* What you have to do
Only one span of the listing below should come back. It runs from the line with "None => [c]" through the line with "the occurrence on;", and each of its lines must be reproduced exactly.

+-------+

(* ===== verification/PyStr.v ===== *)
(** * Python strings

    A [str] is the list of its code points.  This file models the [str] methods
    the program uses (searching, slicing, classification, [upper], [join],
    [str(int)], the UTF-8 codec) and proves the lemmas the components share. *)

From S2P Require Import Prelude Unicode.

Abbreviation pystr := (list Z).

Definition chr (a : Ascii.ascii) : Z := Z.of_N (Ascii.N_of_ascii a).

(** An ASCII literal of the source. *)
Fixpoint py (s : string) : pystr :=
  match s with
  | EmptyString => []
  | String a s' => chr a :: py s'
  end.

Definition pyeqb (a b : pystr) : bool := bool_decide (a = b).

(** [x in (a, b, ...)] for strings. *)
Definition str_in (x : pystr) (l : list pystr) : bool := existsb (pyeqb x) l.

(** ** Character classes *)

Definition in_ranges (rs : list (Z * Z)) (c : Z) : bool :=
  existsb (fun '(a, b) => (a <=? c) && (c <=? b)) rs.

Definition is_digit (c : Z) : bool := in_ranges digit_ranges c.
Definition is_space (c : Z) : bool := in_ranges space_ranges c.
Definition is_alpha (c : Z) : bool := in_ranges alpha_ranges c.
Definition is_alnum (c : Z) : bool := in_ranges alnum_ranges c.

Definition upper_char (c : Z) : pystr :=
  match List.find (fun '(a, b, st, _) => (a <=? c) && (c <=? b) && ((c - a) mod st =? 0)) upper_runs with
  | Some (_, _, _, d) => [c + d]
  | None =>
      match List.find (fun '(x, _) => x =? c) upper_special with
      | Some (_, u) => u
      | None => [c]
      end
  end.
Definition upper (s : pystr) : pystr := s ≫= upper_char.

(** [s.lower()] on ASCII letters; other code points are kept (used only on
    strings the caller has matched against an ASCII pattern). *)
Definition ascii_lower_char (c : Z) : Z := if (65 <=? c) && (c <=? 90) then c + 32 else c.
Definition ascii_lower (s : pystr) : pystr := ascii_lower_char <$> s.

(** ** Searching and slicing *)

Fixpoint is_prefix (p s : pystr) : bool :=
  match p, s with
  | [], _ => true
  | c :: p', d :: s' => (c =? d) && is_prefix p' s'
  | _ :: _, [] => false
  end.

(** [s.find(sub)] as the prefix before the first occurrence and the rest from
    the occurrence on; [None] is Python's [-1]. *)
Fixpoint find_sub (sub s : pystr) : option (pystr * pystr) :=
  if is_prefix sub s then Some ([], s)
  else match s with
       | [] => None
       | c :: s' =>
           match find_sub sub s' with
           | Some (pre, post) => Some (c :: pre, post)
           | None => None
           end
       end.

Fixpoint lstrip (s : pystr) : pystr :=
  match s with
  | [] => []
  | c :: s' => if is_space c then lstrip s' else s
  end.
Definition strip (s : pystr) : pystr := reverse (lstrip (reverse (lstrip s))).

Fixpoint join (sep : pystr) (l : list pystr) : pystr :=
  match l with
  | [] => []
  | [x] => x
  | x :: l' => x ++ sep ++ join sep l'
  end.

Definition contains_char (c : Z) (s : pystr) : bool := existsb (Z.eqb c) s.

(** Python's negative-index convention for [l[k]]. *)
Definition py_index {A} (l : list A) (k : Z) : option A :=
  let n := zlen l in
  let k' := if k <? 0 then k + n else k in
  if (0 <=? k') && (k' <? n) then l !! Z.to_nat k' else None.

(** ** [str(int)] *)

Fixpoint dec_digits (fuel : nat) (n : Z) : pystr :=
  match fuel with
  | O => []
  | S f => if n <? 10 then [48 + n] else dec_digits f (n / 10) ++ [48 + n mod 10]
  end.
Definition dec_nonneg (n : Z) : pystr := dec_digits (S (Z.to_nat (Z.log2 n))) n.
Definition dec (n : Z) : pystr := if n <? 0 then 45 :: dec_nonneg (- n) else dec_nonneg n.

(** ** UTF-8 *)

Definition is_surrogate (c : Z) : bool := (55296 <=? c) && (c <=? 57343).

Definition utf8_char (c : Z) : list Z :=
  if c <? 128 then [c]
  else if c <? 2048 then [192 + c / 64; 128 + c mod 64]
  else if c <? 65536 then [224 + c / 4096; 128 + (c / 64) mod 64; 128 + c mod 64]
  else [240 + c / 262144; 128 + (c / 4096) mod 64; 128 + (c / 64) mod 64; 128 + c mod 64].

(** [s.encode('utf-8')]; [None] is [UnicodeEncodeError] (a [ValueError]). *)
Definition utf8_encode (s : pystr) : option (list Z) :=
  if existsb is_surrogate s then None else Some (s ≫= utf8_char).

(** [len(s.encode('utf-8'))]. *)
Definition utf8_len (s : pystr) : option Z := zlen <$> utf8_encode s.

(** A Python string holds code points only. *)
Definition code_points (s : pystr) : Prop := Forall (fun c => 0 <= c < 1114112) s.

(** ** Lemmas *)

Lemma pyeqb_eq a b : pyeqb a b = true <-> a = b.
Proof. unfold pyeqb. apply bool_decide_eq_true. Qed.

Lemma pyeqb_refl a : pyeqb a a = true.
Proof. by apply pyeqb_eq. Qed.

Lemma str_in_spec x l : str_in x l = true <-> x ∈ l.
Proof.
  unfold str_in. rewrite existsb_exists. setoid_rewrite pyeqb_eq.
  rewrite list_elem_of_In. split; [intros (? & ? & ->); done | eauto].
Qed.

Lemma is_prefix_spec p s : is_prefix p s = true <-> exists t, s = p ++ t.
Proof.
  revert s. induction p as [|c p IH]; intros s; simpl.
  { split; eauto. }
  destruct s as [|d s]; [split; [done | intros [t ?]; done]|].
  rewrite andb_true_iff, IH, Z.eqb_eq. split.
  - intros [-> [t ->]]. by exists t.
  - intros [t ?]. simplify_eq. eauto.
Qed.

Lemma find_sub_split sub s pre post :
  find_sub sub s = Some (pre, post) -> s = pre ++ post /\ exists t, post = sub ++ t.
Proof.
  revert pre post. induction s as [|c s IH]; intros pre post; simpl;
    destruct (is_prefix sub _) eqn:Hp; intros H; simplify_eq/=.
  - apply is_prefix_spec in Hp. by split.
  - apply is_prefix_spec in Hp. by split.
  - case_match eqn:Hf; [|done]. destruct p. simplify_eq/=.
    destruct (IH _ _ eq_refl) as [-> ?]. by split.
Qed.

(** Nothing before the reported position is an occurrence. *)
Lemma find_sub_first sub s pre post :
  find_sub sub s = Some (pre, post) ->
  forall p q, pre = p ++ q -> q <> [] -> is_prefix sub (q ++ post) = false.
Proof.
  revert pre post. induction s as [|c s IH]; intros pre post; simpl;
    destruct (is_prefix sub _) eqn:Hp.
  - intros [= <- <-] p q Hpq Hq. symmetry in Hpq. by apply app_eq_nil in Hpq as [-> ->].
  - done.
  - intros [= <- <-] p q Hpq Hq. symmetry in Hpq. by apply app_eq_nil in Hpq as [-> ->].
  - case_match eqn:Hf; [|done]. destruct p as [pre' post'].
    intros [= <- <-] [|d p] q Hpq Hq; simplify_eq/=.
    + destruct (find_sub_split _ _ _ _ Hf) as [-> _]. done.
    + by eapply IH.
Qed.

Lemma find_sub_None sub s :
  find_sub sub s = None -> forall p q, s = p ++ q -> is_prefix sub q = false.
Proof.
  induction s as [|c s IH]; simpl; destruct (is_prefix sub _) eqn:Hp; intros H; try done.
  - intros p q Hpq. symmetry in Hpq. by apply app_eq_nil in Hpq as [-> ->].
  - destruct (find_sub sub s) as [[]|]; [done|].
    intros [|d p] q Hpq; simplify_eq/=; [done|]. by eapply IH.
Qed.

Lemma find_sub_length sub s pre post :
  find_sub sub s = Some (pre, post) -> length s = (length pre + length post)%nat.
Proof. intros H. apply find_sub_split in H as [-> _]. by rewrite length_app. Qed.

(** The single-character case: the prefix avoids the character. *)
Lemma find_char_avoids c s pre post :
  find_sub [c] s = Some (pre, post) -> c ∉ pre.
Proof.
  intros H Hin. apply list_elem_of_split in Hin as (l1 & l2 & ->).
  pose proof (find_sub_first _ _ _ _ H l1 (c :: l2) eq_refl ltac:(done)) as Hf.
  simpl in Hf. by rewrite Z.eqb_refl in Hf.
Qed.

Lemma utf8_char_length c : 1 <= zlen (utf8_char c) <= 4.
Proof. unfold utf8_char. repeat case_match; unfold zlen; simpl; lia. Qed.

Lemma utf8_encode_app s t b :
  utf8_encode (s ++ t) = Some b <->
  exists b1 b2, utf8_encode s = Some b1 /\ utf8_encode t = Some b2 /\ b = b1 ++ b2.
Proof.
  unfold utf8_encode. rewrite existsb_app, bind_app.
  destruct (existsb is_surrogate s), (existsb is_surrogate t); simpl; split;
    intros H; try done; try (destruct H as (? & ? & ? & ? & ?); done).
  - simplify_eq. eauto.
  - destruct H as (? & ? & ? & ? & ?); simplify_eq; done.
Qed.

Lemma utf8_len_ge s n : utf8_len s = Some n -> zlen s <= n.
Proof.
  unfold utf8_len, utf8_encode. destruct (existsb _ s) eqn:E; [done|]. simpl.
  intros [= <-]. clear E. induction s as [|c s IH]; [done|]. csimpl.
  autorewrite with py. pose proof (utf8_char_length c). lia.
Qed.

Lemma join_cons sep x y l : join sep (x :: y :: l) = x ++ sep ++ join sep (y :: l).
Proof. done. Qed.

Lemma join_snoc sep l x : l <> [] -> join sep (l ++ [x]) = join sep l ++ sep ++ x.
Proof.
  induction l as [|a l IH]; [done|]. intros _. destruct l as [|b l]; [done|].
  change ((a :: b :: l) ++ [x]) with (a :: (b :: l) ++ [x]).
  specialize (IH ltac:(done)). simpl in *. rewrite IH. by rewrite <- !app_assoc.
Qed.

Lemma dec_digits_length f n :
  (0 < f)%nat -> (1 <= length (dec_digits f n) <= f)%nat.
Proof.
  revert n. induction f as [|f IH]; intros n Hf; [lia|]. simpl.
  destruct (n <? 10); [simpl; lia|]. rewrite length_app. simpl.
  destruct f; [simpl; lia|]. specialize (IH (n / 10) ltac:(lia)). lia.
Qed.

Lemma find_char_app c pre u : c ∉ pre -> find_sub [c] (pre ++ c :: u) = Some (pre, c :: u).
Proof.
  induction pre as [|d pre IH]; cbn [app find_sub is_prefix].
  - intros _. by rewrite Z.eqb_refl.
  - intros [Hd Hp]%not_elem_of_cons. destruct (Z.eqb_spec c d); [done|]. simpl. by rewrite IH.
Qed.

Lemma find_char_None c s : c ∉ s -> find_sub [c] s = None.
Proof.
  induction s as [|d s IH]; cbn [find_sub is_prefix]; [done|].
  intros [Hd Hp]%not_elem_of_cons. destruct (Z.eqb_spec c d); [done|]. simpl. by rewrite IH.
Qed.

(** The first occurrence of a two-character delimiter. *)
Lemma find_two_app a b body s :
  (forall p q, body = p ++ q -> q <> [] -> is_prefix [a; b] (q ++ [a; b]) = false) ->
  find_sub [a; b] (body ++ a :: b :: s) = Some (body, a :: b :: s).
Proof.
  induction body as [|c body IH]; intros H.
  - cbn [app find_sub is_prefix]. by rewrite !Z.eqb_refl.
  - assert (Hp : is_prefix [a; b] ((c :: body) ++ a :: b :: s) = false).
    { specialize (H [] (c :: body) eq_refl ltac:(done)). destruct body; exact H. }
    cbn [app] in *. cbn [find_sub]. rewrite Hp. rewrite IH; [done|].
    intros p q -> Hq. by apply (H (c :: p) q).
Qed.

+-------+

* Written response
      | None => [c]
      end
  end.
Definition upper (s : pystr) : pystr := s ≫= upper_char.

(** [s.lower()] on ASCII letters; other code points are kept (used only on
    strings the caller has matched against an ASCII pattern). *)
Definition ascii_lower_char (c : Z) : Z := if (65 <=? c) && (c <=? 90) then c + 32 else c.
Definition ascii_lower (s : pystr) : pystr := ascii_lower_char <$> s.

(** ** Searching and slicing *)

Fixpoint is_prefix (p s : pystr) : bool :=
  match p, s with
  | [], _ => true
  | c :: p', d :: s' => (c =? d) && is_prefix p' s'
  | _ :: _, [] => false
  end.

(** [s.find(sub)] as the prefix before the first occurrence and the rest from
    the occurrence on; [None] is Python's [-1]. *)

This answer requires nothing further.